Torture Commission Enabling Obstruction of Justice?
Commission Not Answering Questions From FOP
Is a controversial state commission with wide authority to overturn Cook County Criminal Court felony convictions enabling offenders to commit obstruction of justice?
The question arises in the wake of decisions by the Illinois Torture Inquiry and Relief Commission (TIRC) when claims of police coercion are rejected by the commission.
TIRC, created in 2009 to investigate torture allegations against former Chicago Police Commander Jon Burge and his men, has generated criticism by the FOP and many prosecutors as a politically motivated, arbitrary, and unconstitutional panel that undermines the criminal justice system. In 2016, the scope of the commission was expanded to any case within Cook County.
Under TIRC, commissioners—some of whom have a strong connection to law firms that regularly sue the police department based on claims of police misconduct—have the power to toss long-settled cases back into the courts when the commission rules that claims by offenders that they were coerced into confessing have merit.
These TIRC decisions often fly in the face of the investigations and rulings of detectives, prosecutors, juries, judges, and appeals courts. Prosecutors are then faced with the dilemma of retrying a two-decade-old case, often after key witnesses or victims are deceased.

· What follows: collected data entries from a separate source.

(** * linear-agent: a shallow embedding of the webhook orchestrator

    The development follows the layout of the repository:

    - [Js]        the few string primitives of the JavaScript runtime the code uses;
    - [Crypto]    src/utils/crypto.ts (webhook signature verification);
    - [Branch]    src/utils/branch.ts (feature-branch names);
    - [Schema]    the tables of src/db/schema.sql and the migrations;
    - [Sql]       the statements of src/db/queries.ts on those tables;
    - [Effects]   the request monad: the store, the calls issued so far, and
                  exceptions;
    - [Queries]   src/db/queries.ts as steps of a request;
    - [Services]  src/services/linear.ts, src/services/github-app.ts and
                  src/services/workflow.ts;
    - [Handlers]  src/handlers/*.ts;
    - [Scenario]  a concrete environment, payloads and stores for examples;
    - [Statements] the vocabulary of the theorems;
    - [SqlMore]   two more lookups of src/db/queries.ts;
    - [Html]      escapeHtml of src/index.ts;
    - [OAuth]     the OAuth routes of src/index.ts and the token functions of
                  src/services/linear.ts, on the two OAuth tables;
    - [Cases]     further concrete settings;
    - [Frames]    relations between the store before and after a request;
    - [TextStatements], [SessionStatements], [TriggerStatements],
      [CancelStatements], [OAuthStatements]  more vocabulary.

    The properties follow the definitions, one module per source unit.

    Strings are Rocq strings, a character standing for one UTF-16 code
    unit below 256: the model covers the strings of Latin-1, on which
    [toLowerCase], [includes], [slice], [length] and the character classes
    of the code act code unit by code unit, as defined in [Js]. Strings with
    other code units are outside the model. The literals of the code that
    contain such characters (the marks that open some messages and pages)
    are written as their UTF-8 bytes; they are only ever sent, never
    measured or changed in case. JavaScript numbers that hold identifiers
    and clock readings are naturals in [N].

    The store is D1: AUTOINCREMENT row ids are never reused (an insert that
    is ignored or turned into an update still uses one up), and the two
    foreign keys of the schema are enforced. [crypto.subtle.importKey]
    rejects an empty HMAC key. *)

From Stdlib Require Import String Ascii List Bool NArith ZArith Arith Lia.
From Stdlib Require Import RelationClasses.
From Stdlib Require Import Decimal DecimalString DecimalN.
Import ListNotations.

Local Open Scope string_scope.
Local Open Scope N_scope.

(* ================================================================= *)
(** ** JavaScript string primitives *)

Module Js.

(** [String.prototype.toLowerCase] on one code unit below 256: the letters
    A-Z and the capital letters of Latin-1 (U+00C0-U+00DE but the
    multiplication sign) move 32 up; every other one is left as it is. *)
Definition lowerChar (c : ascii) : ascii :=
  let n := N_of_ascii c in
  if ((65 <=? n) && (n <=? 90))
     || ((192 <=? n) && (n <=? 222) && negb (n =? 215))
  then ascii_of_N (n + 32) else c.

Fixpoint toLowerCase (s : string) : string :=
  match s with
  | EmptyString => EmptyString
  | String c s' => String (lowerChar c) (toLowerCase s')
  end.

(** [s.includes(sub)]: [sub] occurs in [s] at some position. *)
Fixpoint includes (s sub : string) : bool :=
  String.prefix sub s ||
  match s with
  | EmptyString => false
  | String _ s' => includes s' sub
  end.

(** [s.slice(n)] for [0 <= n]: drop the first [n] characters. *)
Fixpoint slice (n : nat) (s : string) : string :=
  match n, s with
  | O, _ => s
  | S n', String _ s' => slice n' s'
  | S _, EmptyString => EmptyString
  end.

(** [s.substring(0, n)]: the first [n] characters. *)
Fixpoint take (n : nat) (s : string) : string :=
  match n, s with
  | S n', String c s' => String c (take n' s')
  | _, _ => EmptyString
  end.

(** A string in a boolean position: the empty string is falsy. *)
Definition truthy (s : string) : bool :=
  match s with EmptyString => false | String _ _ => true end.

(** A nullable string in a boolean position: [null], [undefined] and the
    empty string are falsy. *)
Definition truthyOpt (o : option string) : bool :=
  match o with Some s => truthy s | None => false end.

(** A nullable number in a boolean position: [null] and [0] are falsy. *)
Definition truthyNum (o : option N) : bool :=
  match o with Some n => negb (n =? 0) | None => false end.

(** [a || b] on nullable strings where [b] is a string. *)
Definition orString (a : option string) (b : string) : string :=
  match a with
  | Some s => if truthy s then s else b
  | None => b
  end.

(** [a || null] and [a || undefined]. *)
Definition orNull (a : option string) : option string :=
  if truthyOpt a then a else None.

(** A non-negative integer in a template literal: its decimal digits. *)
Definition numberToString (n : N) : string :=
  NilEmpty.string_of_uint (N.to_uint n).

(** A JSON value: what [c.json] answers with, what [logEvent] receives as
    metadata, and what a workflow input carries. *)
#[local] Unset Elimination Schemes.
Inductive Json :=
| JNull
| JString (s : string)
| JNumber (n : N)
| JArray (items : list Json)
| JObject (fields : list (string * Json)).
#[local] Set Elimination Schemes.

End Js.

(* ================================================================= *)
(** ** src/utils/crypto.ts *)

Module Crypto.

Section Verify.

(** The two platform primitives the file calls: [TextEncoder.encode], and
    the HMAC-SHA-256 that [crypto.subtle.sign] computes of the message bytes
    under an imported key. *)
Variable encode : string -> list Byte.byte.
Variable hmac_sha256 : list Byte.byte -> list Byte.byte -> list Byte.byte.

(** [crypto.subtle.importKey('raw', keyData, {name: 'HMAC', hash: 'SHA-256'},
    false, ['sign'])]: the key, or [None] when the promise is rejected, which
    it is (with a DataError) exactly for key data of length zero. *)
Definition importKey (keyData : list Byte.byte) : option (list Byte.byte) :=
  match keyData with
  | [] => None
  | _ :: _ => Some keyData
  end.

(** One hexadecimal digit, lowercase, as [Number.prototype.toString(16)]
    prints it. *)
Definition hexDigit (n : N) : ascii :=
  if n <? 10 then ascii_of_N (48 + n) else ascii_of_N (87 + n).

(** [byte.toString(16)] for a byte: one or two digits, no leading zero. *)
Definition toString16 (n : N) : string :=
  if n <? 16 then String (hexDigit n) EmptyString
  else String (hexDigit (n / 16)) (String (hexDigit (n mod 16)) EmptyString).

(** [s.padStart(2, '0')]. *)
Definition padStart2 (s : string) : string :=
  match String.length s with
  | O => "00"
  | S O => "0" ++ s
  | _ => s
  end.

Definition arrayBufferToHex (buffer : list Byte.byte) : string :=
  String.concat EmptyString
    (map (fun b => padStart2 (toString16 (Byte.to_N b))) buffer).

(** The loop of [timingSafeEqual]:
    [result |= a.charCodeAt(i) ^ b.charCodeAt(i)] over the indices of [a]. *)
Fixpoint xorAccumulate (result : N) (a b : string) : N :=
  match a, b with
  | String x a', String y b' =>
      xorAccumulate (N.lor result (N.lxor (N_of_ascii x) (N_of_ascii y))) a' b'
  | _, _ => result
  end.

Definition timingSafeEqual (a b : string) : bool :=
  if negb (Nat.eqb (String.length a) (String.length b)) then false
  else xorAccumulate 0 a b =? 0.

The most controversial case for TIRC was putting the conviction of police killer Jackie Wilson back into the courts earlier this year. Wilson and his brother Andrew were convicted twice for the murders of Officers William Fahey and Richard O’Brien in 1982. Jackie Wilson’s conviction was overturned by Cook County Criminal Court Judge William Hooks, who also granted Wilson bond pending a retrial.
That’s right, a Cook County judge granted bond to a man against whom there is overwhelming evidence tying him to the murders of the two police officers.
But a ruling in the last meeting of TIRC begs an important question: What happens to those cases in which the commission determines that the claims are baseless? Can inmates make claims against detectives that are determined, once again, to be false and not face any legal repercussions? It seems as if they can.
Well, FOP second vice president Martin Preib asked these very questions, but TIRC has refused to answer. TIRC director Robert Olmstead referred him to a woman who, he said, answers such questions. But this spokesperson also refused to answer the questions. Indeed, she would not stop interrupting Preib.
Consider the case of John Hersey, convicted for his role in the robbery of a liquor store and the fatal shooting of two store clerks. One of the clerks reportedly begged for his life before being shot. In the course of his arrest, Hersey originally stated that he was treated well by detectives and prosecutors.
But then in May 1999, Hersey filed a pro se petition claiming he was coerced into confessing to the crime.
The timing of that petition is compelling. Earlier that year, inmates throughout the state watched as Anthony Porter walked out of death row on the claim that he was coerced into confessing to a 1982 double murder. But in the last five years, that exoneration has imploded under renewed scrutiny.
Inmates have stated that Porter’s release from death row sent shock waves of optimism through the prison system, compelling other inmates to make similar claims for freedom. Are Hersey’s claims another example of inmates jumping on the Porter bandwagon? Hersey, after all, did not claim abuse until some 19 years after his arrest, soon after Porter walked free.
Hersey’s claims went nowhere until TIRC was established. TIRC conducted an exhaustive investigation of Hersey’s claims but decided at their September 11 meeting that they would not recommend his case go back into the criminal courts.
But Hersey’s case is unique in another manner. Many of the offenders who file TIRC cases have little hope of getting out of prison without a positive ruling from that body. Not so for Hersey. TIRC investigators announced that he is scheduled to be released in a few years. This brings up a central question.
If even TIRC investigators do not believe his claims about being coerced into confessing, let alone his innocence, isn’t there probable cause to consider that Hersey has fabricated his claims? And if he has fabricated his claims in an attempt to undermine his conviction, shouldn’t he be investigated for obstruction of justice?
Indeed, isn’t there a basis to investigate many of the rejected torture and coercion claims on the grounds of obstruction of justice? And as representatives serving on a state commission, aren’t TIRC commissioners obligated to refer cases like Hersey’s to prosecutors? Isn’t Cook County State’s Attorney Kim Foxx obligated to investigate these rejected claims?
These questions are more important now than ever, as TIRC is gearing up for a litany of cases against detectives, particularly former detectives Jack Halloran and Kenny Boudreau. Shouldn’t TIRC be punishing those who are making false claims as much as it is rewarding those the commission claims are making legitimate ones?
As a state-funded commission, such a refusal by TIRC to answer basic questions from the FOP is troubling. It is a striking absence of transparency in the agency.
Perhaps these questions are better answered by Governor Bruce Rauner or the U.S. Department of Justice.